DATA FOR PROCESSING -
Lemma restoreVersion_editor id (s : Session) :
  restoreVersion id s = s
  ∨ ∃ c h, editor (restoreVersion id s)
           = setChatHistory (λ _, h) (setSuggestions (λ _, []) (setContent c (editor s))).
Proof.
  unfold restoreVersion.
  destruct (versioning.restoreVersion id (store (editor s))) as [[|c rest]|]; auto.
  right. by eexists _, _.
Qed.

Lemma handleChatSubmit_editor service (s : Session) :
  ∃ h, editor (handleChatSubmit service s) = setChatHistory (λ _, h) (editor s).
Proof.
  unfold handleChatSubmit.
  destruct (bool_decide (trim (chatInput s) = []) || isChatLoading s).
  - exists (chatHistory (editor s)). by destruct s as [[]].
  - cbv zeta. destruct (callClaudeAPI _); by eexists.
Qed.

Lemma step_consistent (n : nat) (s : Session) (a : action) :
  consistent (editor s) ∧ length (versions (editor s)) ≤ n `max` MAX_VERSIONS →
  consistent (editor (step s a))
  ∧ length (versions (editor (step s a))) ≤ n `max` MAX_VERSIONS.
Proof.
  intros [Hc Hlen]. pose proof Hc as [Hv Hs].
  destruct a; cbn [step setEditor editor toggleMode setActiveModes].
  - done.
  - split; [|done]. split; [|done]. cbn. rewrite saveContent_unfold.
    destruct (storage.contentOk w), (storage.lastSavedOk w); cbn;
      by rewrite ?getVersions_insert_ne.
  - split; [|done]. split; [|done]. cbn. unfold storage.saveChatHistory.
    destruct (storage.historyOk w); cbn; by rewrite ?getVersions_insert_ne.
  - split; [|done]. split; [|done]. cbn. unfold storage.savePreferences.
    destruct (storage.preferencesOk w); cbn; by rewrite ?getVersions_insert_ne.
  - done.
  - split; [by apply analyzeContent_consistent|].
    destruct (nothingToEdit (content (editor s))) eqn:Hguard.
    + unfold analyzeContent. by rewrite Hguard.
    + destruct (requestSuggestions JSON_parse r (content (editor s))) eqn:Hreq.
      * by rewrite (analyzeContent_Return _ _ _ _ Hguard Hreq).
      * by rewrite (analyzeContent_Throw _ _ _ _ Hguard Hreq).
  - split; [by apply handlePrepareDocument_consistent|].
    pose proof (handlePrepareDocument_versions MAX_WORDS_PER_CHUNK e fetch (editor s)).
    unfold handlePrepareDocument. rewrite <- Hv in *. lia.
  - split; [|done]. split; [done|]. by apply NoDup_ids_filter.
  - split; [|done]. split; [done|]. by apply NoDup_ids_filter.
  - split; [|done]. split; [done|]. constructor.
  - destruct (handleChatSubmit_editor service (setChatInput text s)) as [h ->]. done.
  - split; [by apply saveVersion_consistent|].
    pose proof (saveVersion_versions e label (editor s)). rewrite <- Hv in *. lia.
  - destruct (restoreVersion_editor id s) as [->|(c & h & ->)]; [done|].
    split; [|done]. split; [done|]. constructor.
  - destruct (startNewDocument_store confirmClear e w (editor s)) as (Hstore & Hvs & Hsg).
    pose proof (saveVersion_length e (content (editor s))
                  (lit "Auto-save before new document") (store (editor s))).
    split; [split|].
    + rewrite Hstore, Hvs. by destruct (_ && _).
    + destruct Hsg as [->| ->]; [constructor|done].
    + rewrite Hvs. destruct (_ && _); [|done]. rewrite <- Hv in *. lia.
  - unfold exportContent. cbv zeta.
    destruct (bool_decide (format = lit "docx") || bool_decide (format = lit "gdocs"));
      [done|]. by destruct (bool_decide (format = lit "html")).
Qed.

EXERCISE REQUIREMENTS -
Give back the entries above exactly as they are, from their first line through the line that contains "destruct (nothingToEdit (content", both included, with nothing else.

ANSWER AREA -
Lemma restoreVersion_editor id (s : Session) :
  restoreVersion id s = s
  ∨ ∃ c h, editor (restoreVersion id s)
           = setChatHistory (λ _, h) (setSuggestions (λ _, []) (setContent c (editor s))).
Proof.
  unfold restoreVersion.
  destruct (versioning.restoreVersion id (store (editor s))) as [[|c rest]|]; auto.
  right. by eexists _, _.
Qed.

Lemma handleChatSubmit_editor service (s : Session) :
  ∃ h, editor (handleChatSubmit service s) = setChatHistory (λ _, h) (editor s).
Proof.
  unfold handleChatSubmit.
  destruct (bool_decide (trim (chatInput s) = []) || isChatLoading s).
  - exists (chatHistory (editor s)). by destruct s as [[]].
  - cbv zeta. destruct (callClaudeAPI _); by eexists.
Qed.

Lemma step_consistent (n : nat) (s : Session) (a : action) :
  consistent (editor s) ∧ length (versions (editor s)) ≤ n `max` MAX_VERSIONS →
  consistent (editor (step s a))
  ∧ length (versions (editor (step s a))) ≤ n `max` MAX_VERSIONS.
Proof.
  intros [Hc Hlen]. pose proof Hc as [Hv Hs].
  destruct a; cbn [step setEditor editor toggleMode setActiveModes].
  - done.
  - split; [|done]. split; [|done]. cbn. rewrite saveContent_unfold.
    destruct (storage.contentOk w), (storage.lastSavedOk w); cbn;
      by rewrite ?getVersions_insert_ne.
  - split; [|done]. split; [|done]. cbn. unfold storage.saveChatHistory.
    destruct (storage.historyOk w); cbn; by rewrite ?getVersions_insert_ne.
  - split; [|done]. split; [|done]. cbn. unfold storage.savePreferences.
    destruct (storage.preferencesOk w); cbn; by rewrite ?getVersions_insert_ne.
  - done.
  - split; [by apply analyzeContent_consistent|].
    destruct (nothingToEdit (content (editor s))) eqn:Hguard.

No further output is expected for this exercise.